(Stored entries)
▬▬▬▬▬▬▬▬▬▬

(** * cortx-test: REST account wrappers and remote-operations helpers

    A shallow embedding of
      - [libs/csm/rest/csm_rest_s3user.py]  (class [RestS3user]),
      - [libs/ras/ras_core_lib.py]          (class [RASCoreLib]),
      - [tests/s3/test_support_bundle.py]   (method [create_support_bundle]),
    over a small model of the Python values these functions handle.

    Every call that leaves the repository (the REST client, SSH command
    execution, the clock, the local file system, ...) is answered by a
    [world]: a function from the history of calls made so far and the
    current call to either a value or a raised exception.  The calls are
    recorded in a trace, so that statements of the form "no further command
    is executed" can be read off the trace. *)

From Stdlib Require Import String Ascii List ZArith Bool Lia DecimalString.
Import ListNotations.
Local Open Scope string_scope.
Local Open Scope Z_scope.
Local Set Warnings "-register-all".

(** ** Python values *)

(** The values that flow through the modelled functions.  A dict is an
    association list in insertion order; [VResp] is a [requests.Response]
    with its status code and the value its [json()] method yields
    ([None] when the body is not JSON and [json()] raises). *)
Inductive value : Type :=
| VNone
| VBool (b : bool)
| VInt (z : Z)
| VStr (s : string)
| VBytes (s : string)
| VTuple (vs : list value)
| VList (vs : list value)
| VDict (kvs : list (string * value))
| VResp (status_code : Z) (json : option value).

(** Exception classes that occur.  [OtherException] stands for any further
    subclass of [Exception], [OtherBaseException] for any further class
    that derives from [BaseException] only. *)
Inductive exc_class : Type :=
| KeyError | IndexError | TypeError | AttributeError | ValueError
| UnboundLocalError | FileNotFoundError
| KeyboardInterrupt | SystemExit
| OtherException (name : string)
| OtherBaseException (name : string).

(** [commons.errorcodes]: the two error codes the library raises. *)
Inductive CTError : Type :=
| CSM_REST_AUTHENTICATION_ERROR
| CSM_REST_VERIFICATION_FAILED.

(** An exception object: a builtin one with its [args] tuple, or the
    domain exception [CTException(ct_error, msg)]. *)
Inductive exn : Type :=
| PyExc (cls : exc_class) (args : list value)
| CTException (ct_error : CTError) (msg : value).

(** Outcome of running a piece of code.  [Diverge] is only produced when
    the fuel of a recursive definition runs out. *)
Inductive result (A : Type) : Type :=
| Ok (a : A)
| Raise (e : exn)
| Diverge.
Arguments Ok {A} a.
Arguments Raise {A} e.
Arguments Diverge {A}.

(** [isinstance(e, Exception)]: what an [except Exception] clause catches.
    [CTException] is taken to derive from [Exception], as user-defined
    exceptions do. *)
Definition is_Exception (e : exn) : bool :=
  match e with
  | CTException _ _ => true
  | PyExc KeyboardInterrupt _ | PyExc SystemExit _
  | PyExc (OtherBaseException _) _ => false
  | PyExc _ _ => true
  end.

(** ** Strings *)

(** [p in s] for two strings: [p] occurs as a contiguous substring. *)
Fixpoint str_contains (p s : string) : bool :=
  if String.prefix p s then true
  else match s with
       | EmptyString => false
       | String _ s' => str_contains p s'
       end.

(** [str(z)] for an integer: its decimal digits, with a leading minus
    sign for a negative one. *)
Definition str_of_Z (z : Z) : string :=
  NilZero.string_of_int (Z.to_int z).

(** ** Operations on values *)

Fixpoint assoc (k : string) (kvs : list (string * value)) : option value :=
  match kvs with
  | [] => None
  | (k', v) :: rest => if String.eqb k k' then Some v else assoc k rest
  end.

Definition has_key (k : string) (kvs : list (string * value)) : bool :=
  match assoc k kvs with Some _ => true | None => false end.

(** [requests.Response.ok]: the status is not a client or server error. *)
Definition resp_ok (status : Z) : bool :=
  negb ((400 <=? status) && (status <? 600)).

(** Truth value of an object, as [not x] and [if x:] see it. *)
Definition truthy (v : value) : bool :=
  match v with
  | VNone => false
  | VBool b => b
  | VInt z => negb (z =? 0)
  | VStr s | VBytes s => negb (String.eqb s "")
  | VTuple vs | VList vs => match vs with [] => false | _ => true end
  | VDict kvs => match kvs with [] => false | _ => true end
  | VResp st _ => resp_ok st
  end.

(** [a == b].  Booleans compare equal to the integers 0 and 1, dicts
    compare regardless of order, responses compare by identity and are
    never equal to the result of another call. *)
Fixpoint py_eq (a b : value) {struct a} : bool :=
  let fix eq_list (xs ys : list value) {struct xs} : bool :=
    match xs, ys with
    | [], [] => true
    | x :: xs', y :: ys' => py_eq x y && eq_list xs' ys'
    | _, _ => false
    end in
  let fix sub_dict (xs ys : list (string * value)) {struct xs} : bool :=
    match xs with
    | [] => true
    | (k, v) :: xs' =>
        match assoc k ys with
        | Some v' => py_eq v v' && sub_dict xs' ys
        | None => false
        end
    end in
  match a, b with
  | VNone, VNone => true
  | VBool x, VBool y => Bool.eqb x y
  | VInt x, VInt y => x =? y
  | VBool x, VInt y => Z.b2z x =? y
  | VInt x, VBool y => x =? Z.b2z y
  | VStr x, VStr y => String.eqb x y
  | VBytes x, VBytes y => String.eqb x y
  | VTuple xs, VTuple ys => eq_list xs ys
  | VList xs, VList ys => eq_list xs ys
  | VDict xs, VDict ys =>
      (length xs =? length ys)%nat && sub_dict xs ys
  | _, _ => false
  end.

Definition type_error (msg : string) : exn := PyExc TypeError [VStr msg].

(** [v[i]] for an integer literal [i >= 0]. *)
Definition getitem_int (v : value) (i : nat) : result value :=
  match v with
  | VTuple vs | VList vs =>
      match nth_error vs i with
      | Some x => Ok x
      | None => Raise (PyExc IndexError [VStr "index out of range"])
      end
  | VStr s =>
      match String.get i s with
      | Some c => Ok (VStr (String c ""))
      | None => Raise (PyExc IndexError [VStr "string index out of range"])
      end
  | VBytes s =>
      match String.get i s with
      | Some c => Ok (VInt (Z.of_nat (nat_of_ascii c)))
      | None => Raise (PyExc IndexError [VStr "index out of range"])
      end
  | VDict _ => Raise (PyExc KeyError [VInt (Z.of_nat i)])
  | _ => Raise (type_error "object is not subscriptable")
  end.

(** [v[k]] for a string literal [k]. *)
Definition getitem_str (v : value) (k : string) : result value :=
  match v with
  | VDict kvs =>
      match assoc k kvs with
      | Some x => Ok x
      | None => Raise (PyExc KeyError [VStr k])
      end
  | VTuple _ | VList _ | VStr _ | VBytes _ =>
      Raise (type_error "indices must be integers or slices, not str")
  | _ => Raise (type_error "object is not subscriptable")
  end.

(** [x in c]. *)
Definition py_in (x c : value) : result bool :=
  match c with
  | VDict kvs =>
      match x with
      | VStr k => Ok (has_key k kvs)
      | _ => Ok false
      end
  | VTuple vs | VList vs => Ok (existsb (py_eq x) vs)
  | VStr s =>
      match x with
      | VStr p => Ok (str_contains p s)
      | _ => Raise (type_error "'in <string>' requires string as left operand")
      end
  | VBytes s =>
      match x with
      | VBytes p => Ok (str_contains p s)
      | VInt n => Ok (existsb (fun c => Z.of_nat (nat_of_ascii c) =? n)
                              (list_ascii_of_string s))
      | _ => Raise (type_error "a bytes-like object is required")
      end
  | _ => Raise (type_error "argument is not iterable")
  end.

(** [len(v)]. *)
Definition py_len (v : value) : result Z :=
  match v with
  | VTuple vs | VList vs => Ok (Z.of_nat (length vs))
  | VDict kvs => Ok (Z.of_nat (length kvs))
  | VStr s | VBytes s => Ok (Z.of_nat (String.length s))
  | _ => Raise (type_error "object has no len()")
  end.

(** The elements a [for] loop or a comprehension draws from [v]. *)
Definition py_iter (v : value) : result (list value) :=
  match v with
  | VTuple vs | VList vs => Ok vs
  | VDict kvs => Ok (map (fun kv => VStr (fst kv)) kvs)
  | VStr s => Ok (map (fun c => VStr (String c "")) (list_ascii_of_string s))
  | VBytes s =>
      Ok (map (fun c => VInt (Z.of_nat (nat_of_ascii c)))
              (list_ascii_of_string s))
  | _ => Raise (type_error "object is not iterable")
  end.

(** [response.status_code] and [response.json()]. *)
Definition status_code_of (v : value) : result Z :=
  match v with
  | VResp st _ => Ok st
  | _ => Raise (PyExc AttributeError [VStr "no attribute 'status_code'"])
  end.

Definition json_of (v : value) : result value :=
  match v with
  | VResp _ (Some j) => Ok j
  | VResp _ None => Raise (PyExc ValueError [VStr "Expecting value"])
  | _ => Raise (PyExc AttributeError [VStr "no attribute 'json'"])
  end.

(** [os.path.join(a, b)] on POSIX paths. *)
Definition ends_with_slash (s : string) : bool :=
  match rev (list_ascii_of_string s) with
  | c :: _ => Ascii.eqb c "/"
  | [] => false
  end.

Definition os_path_join (a b : string) : string :=
  if String.prefix "/" b then b
  else if String.eqb a "" || ends_with_slash a then a ++ b
  else a ++ "/" ++ b.

(** ** Calls that leave the repository *)

(** One constructor per external function the modelled code calls, with
    the arguments it passes.  Keyword arguments of [execute_cmd] are kept
    as they are written at the call site. *)
Inductive call : Type :=
| rest_login (login_as : option string)
| rest_call (verb : string) (endpoint : value) (data : option value)
            (headers : value)
| update_csm_config_for_user (user_type : string) (username password : value)
| time_time
| execute_cmd (cmd : value) (kwargs : list (string * value))
| restart_pcs_resource (resource : value)
| get_s3server_service_status (service : value)
| read_file (filename local_path : value)
| copy_s3server_file (file_path : value) (local_path : string)
| time_sleep (secs : value)
| os_getcwd
| os_path_exists (path : string)
| os_remove (path : string)
| open_read (path : string)
| run_remote_cmd (cmd : string) (host : value).

(** The environment: how a call is answered given the calls made before. *)
Definition world : Type := list call -> call -> result value.

(** ** The monad of the modelled code

    A computation reads and extends the trace of external calls and reads
    and writes the fields of the object it runs on ([St]); it returns a
    value, raises, or runs out of fuel. *)
Definition M (St A : Type) : Type :=
  list call -> St -> result A * list call * St.

Section Monad.
Context {St : Type}.

Definition ret {A} (a : A) : M St A := fun tr st => (Ok a, tr, st).

Definition bind {A B} (c : M St A) (k : A -> M St B) : M St B :=
  fun tr st =>
    match c tr st with
    | (Ok a, tr', st') => k a tr' st'
    | (Raise e, tr', st') => (Raise e, tr', st')
    | (Diverge, tr', st') => (Diverge, tr', st')
    end.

▬▬▬▬▬▬▬▬▬▬

**What the task asks**
Only the count, nothing else: how many lines of the records hold the word "CTException"?

**Response**
4